Hi Dan, this paddock was originally planned to have the beet harvested by the vendor of the property but..... plans didn't work for him, couldn't get the beet lifted due to a penchant for not settling accounts, bought a root bucket and auger bucket, which didn't work out either, and then a health scare meant he had another guy run the farm over winter - the stock would spend a day on the beet and then a day inside eating silage while the other mob had a day on the beet.
Cumbersome and VERY destructive, the soil structure in here when we took over was like Colby. :(
After the beet, it was wholecrop triticale undersown with 6 different clovers and a hybrid ryegrass (the peas were all eaten by pigeons, was meant to be a pea/triticale wholecrop) - unfortunately the end result was quite an open pasture with bare patches, which has allowed quite a few thistles to grow.
The clovers, especially the reds and the arrowleaf have really turned it around, as far as structure goes, 18 months ago you couldn't get a spade in to full depth and now it is softer through the profile.
Deep compaction is still there, but continued mob-stocking will help I'm sure.
Biodiversity is crucial - it's no accident that weedy beet crops don't harm the soil the way clean crops do, and this is true in the successive crops I think.
Personally I would grow something like daikon radish after the beet just to do the hard yards, with relieving the worst of the compaction, although gravelly substrates usually handle beet outwintering well.
The main thing is to do all you can to encourage the soil biology, use backfencing and even throw seed on behind the back fence - growing weeds is preferable to growing nowt.
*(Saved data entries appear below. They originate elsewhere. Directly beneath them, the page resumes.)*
(* ===== verification/HeatMap.v ===== *)
(** * Per-cell aggregation (src/src/tui/heatmap.h, heatmap.cpp)

    What each cell of the map holds, kept up to date event by event and
    recomputable from the chunk table; the precedence rule that turns a cell and
    the clock into a displayed state. *)

From Stdlib Require Import String.
From S2P Require Import Prelude ChunkTable ChunkTableProofs ChunkTableSpec ChunkTableMap.
From S2P Require Import ProcMaps RegionMap Grid.

Definition kNoTime : Z := 0xFFFFFFFF.

Record HeatTimings := mkTimings {
  malloc_pulse_ms : Z;
  malloc_fade_ms : Z;
  free_flash_ms : Z;
  free_fade_ms : Z
}.
Definition kDefaultTimings : HeatTimings := mkTimings 200 800 300 2000.

Inductive CellState := CsEmpty | CsOverhead | CsLive | CsRecentMalloc | CsRecentFree.
#[export] Instance CellState_eq_dec : EqDecision CellState.
Proof. solve_decision. Defined.

Record CellAggregate := mkCell {
  live_bytes : Z;
  n_live : Z;
  overhead_bytes : Z;
  last_alloc_ms : Z;
  last_free_ms : Z
}.
Definition kEmptyAggregate : CellAggregate := mkCell 0 0 0 kNoTime kNoTime.
#[export] Instance CellAggregate_inhabited : Inhabited CellAggregate := populate kEmptyAggregate.

Definition cell_occupied (a : CellAggregate) : bool :=
  negb (n_live a =? 0) || negb (overhead_bytes a =? 0).

(** The region map is the one [HeapApp] owns and the map points to. *)
Record HeatMap := mkHeatMap {
  hm_regions : option RegionMap;
  hm_grid : Grid;
  hm_cells : list CellAggregate;
  hm_timings : HeatTimings;
  hm_total_live_bytes : Z;
  hm_total_live : Z;
  hm_rebuilds : Z
}.

Definition new_heatmap : HeatMap := mkHeatMap None new_grid [] kDefaultTimings 0 0 0.

Definition with_cells (h : HeatMap) (cells : list CellAggregate) (bytes live : Z) : HeatMap :=
  mkHeatMap (hm_regions h) (hm_grid h) cells (hm_timings h) bytes live (hm_rebuilds h).

Definition bump (slot value : Z) : Z :=
  if (slot =? kNoTime) || (slot <? value) then value else slot.

Definition overhead_of (size usable : Z) : Z := if size <? usable then usable ⊟₃₂ size else 0.

Definition within (stamp now window : Z) : bool :=
  if stamp =? kNoTime then false else now ⊟₃₂ stamp <? window.

Definition cell_state_str (s : CellState) : list Z :=
  match s with
  | CsEmpty => str "empty"
  | CsOverhead => str "overhead"
  | CsLive => str "live"
  | CsRecentMalloc => str "recent malloc"
  | CsRecentFree => str "recent free"
  end.

Definition same_geometry (a b : Grid) : bool :=
  eqb (valid_ a) (valid_ b) && (base_ a =? base_ b) && (cell_bytes_ a =? cell_bytes_ b) &&
  (cols_ a =? cols_ b) && (rows_ a =? rows_ b).

Definition configure (h : HeatMap) (g : Grid) : HeatMap * bool :=
  if same_geometry (hm_grid h) g && (Z.of_nat (length (hm_cells h)) =? cell_count g)
  then (h, false)
  else (mkHeatMap (hm_regions h) g (replicate (Z.to_nat (cell_count g)) kEmptyAggregate)
          (hm_timings h) 0 0 (hm_rebuilds h), true).

Definition coordinate_of (h : HeatMap) (ptr : Z) : option Z :=
  match hm_regions h with
  | None => Some ptr
  | Some r => to_flat r ptr
  end.

(** The cell an address falls in. *)
Definition cell_index (h : HeatMap) (ptr : Z) : option Z :=
  match coordinate_of h ptr with
  | None => None
  | Some coord => index_of (hm_grid h) coord
  end.

(** One record of the table, as the loop of [rebuild] folds it in. *)
Definition absorb_cell (c : Chunk) (cell : CellAggregate) : CellAggregate :=
  let alloc := bump (last_alloc_ms cell) (c_alloc_ms c) in
  if decide (c_state c = kChunkLive) then
    mkCell (live_bytes cell ⊞ c_usable c) (n_live cell ⊞₃₂ 1)
      (overhead_bytes cell ⊞₃₂ overhead_of (c_size c) (c_usable c)) alloc (last_free_ms cell)
  else
    mkCell (live_bytes cell) (n_live cell) (overhead_bytes cell) alloc
      (bump (last_free_ms cell) (c_free_ms c)).

Definition absorb (h : HeatMap) (c : Chunk) : HeatMap :=
  if decide (c_state c = kChunkEmpty) then h
  else
    match cell_index h (c_key c) with
    | None => h
    | Some i =>
        with_cells h (alter (absorb_cell c) (Z.to_nat i) (hm_cells h))
          (if decide (c_state c = kChunkLive) then hm_total_live_bytes h ⊞ c_usable c
           else hm_total_live_bytes h)
          (if decide (c_state c = kChunkLive) then hm_total_live h ⊞ 1 else hm_total_live h)
    end.

(** The cells zeroed, before the table is walked. *)
Definition blank (h : HeatMap) : HeatMap :=
  mkHeatMap (hm_regions h) (hm_grid h) ((fun _ => kEmptyAggregate) <$> hm_cells h)
    (hm_timings h) 0 0 (hm_rebuilds h ⊞ 1).

Definition rebuild (h : HeatMap) (t : ChunkTable) : HeatMap :=
  let h := blank h in
  if negb (valid_ (hm_grid h)) then h else foldl absorb h (slots_ t).

Definition cell_for (h : HeatMap) (ptr : Z) : option nat :=
  match cell_index h ptr with
  | None => None
  | Some i => if Z.of_nat (length (hm_cells h)) <=? i then None else Some (Z.to_nat i)
  end.

Definition on_alloc (h : HeatMap) (ptr size usable now_ms : Z) : HeatMap :=
  match cell_for h ptr with
  | None => h
  | Some i =>
      with_cells h
        (alter (fun cell =>
           mkCell (live_bytes cell ⊞ usable) (n_live cell ⊞₃₂ 1)
             (overhead_bytes cell ⊞₃₂ overhead_of size usable)
             (bump (last_alloc_ms cell) now_ms) (last_free_ms cell)) i (hm_cells h))
        (hm_total_live_bytes h ⊞ usable) (hm_total_live h ⊞ 1)
  end.

(** [x -= (x >= y) ? y : x] *)
Definition sat_sub (x y : Z) : Z := x - (if y <=? x then y else x).

Definition on_free (h : HeatMap) (ptr size usable now_ms : Z) : HeatMap :=
  match cell_for h ptr with
  | None => h
  | Some i =>
      let cell := hm_cells h !!! i in
      let '(cell, bytes, live) :=
        if 0 <? n_live cell then
          (mkCell (sat_sub (live_bytes cell) usable) (n_live cell - 1)
             (sat_sub (overhead_bytes cell) (overhead_of size usable))
             (last_alloc_ms cell) (last_free_ms cell),
           sat_sub (hm_total_live_bytes h) usable,
           if 0 <? hm_total_live h then hm_total_live h - 1 else hm_total_live h)
        else (cell, hm_total_live_bytes h, hm_total_live h) in
      let cell := mkCell (live_bytes cell) (n_live cell) (overhead_bytes cell)
                    (last_alloc_ms cell) (bump (last_free_ms cell) now_ms) in
      with_cells h (<[i := cell]> (hm_cells h)) bytes live
  end.

Definition refine_overhead (h : HeatMap) (ptr from to : Z) : HeatMap * bool :=
  match cell_for h ptr with
  | None => (h, false)
  | Some i =>
      (with_cells h
         (alter (fun cell =>
            mkCell (live_bytes cell) (n_live cell)
              (sat_sub (overhead_bytes cell) from ⊞₃₂ to)
              (last_alloc_ms cell) (last_free_ms cell)) i (hm_cells h))
         (hm_total_live_bytes h) (hm_total_live h), true)
  end.

Definition cell_state (a : CellAggregate) (t : HeatTimings) (now_ms : Z) : CellState :=
  if within (last_free_ms a) now_ms (free_flash_ms t) then CsRecentFree
  else if within (last_alloc_ms a) now_ms (malloc_pulse_ms t) then CsRecentMalloc
  else if 0 <? n_live a then CsLive
  else if 0 <? overhead_bytes a then CsOverhead
  else CsEmpty.

Definition at_cell (h : HeatMap) (index : Z) : CellAggregate :=
  if Z.of_nat (length (hm_cells h)) <=? index then kEmptyAggregate
  else hm_cells h !!! Z.to_nat index.

Definition state_at (h : HeatMap) (index now_ms : Z) : CellState :=
  if Z.of_nat (length (hm_cells h)) <=? index then CsEmpty
  else cell_state (hm_cells h !!! Z.to_nat index) (hm_timings h) now_ms.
That's my thoughts on it, anyway, most of the destruction of outwintering cattle isn't the poaching necessarily, but the 3 months of sitting there afterwards with nothing growing and in an anaerobic state :(

After seeing how my pea experiment worked, I'd be keen to sprinkle cereals or something on in front of the cattle and let them punch it in if the seed was cheap enough :)
All totally unendorsed by the experts of course!! :LOL:

We would struggle to get a good of rainfall in a month of winter here, but cows still make a mess if you let them.
An extra fence behind them is so beneficial, in wet conditions the less time you have them ploughing the better.
Better to just wreck a strip of paddock than three quarters of it.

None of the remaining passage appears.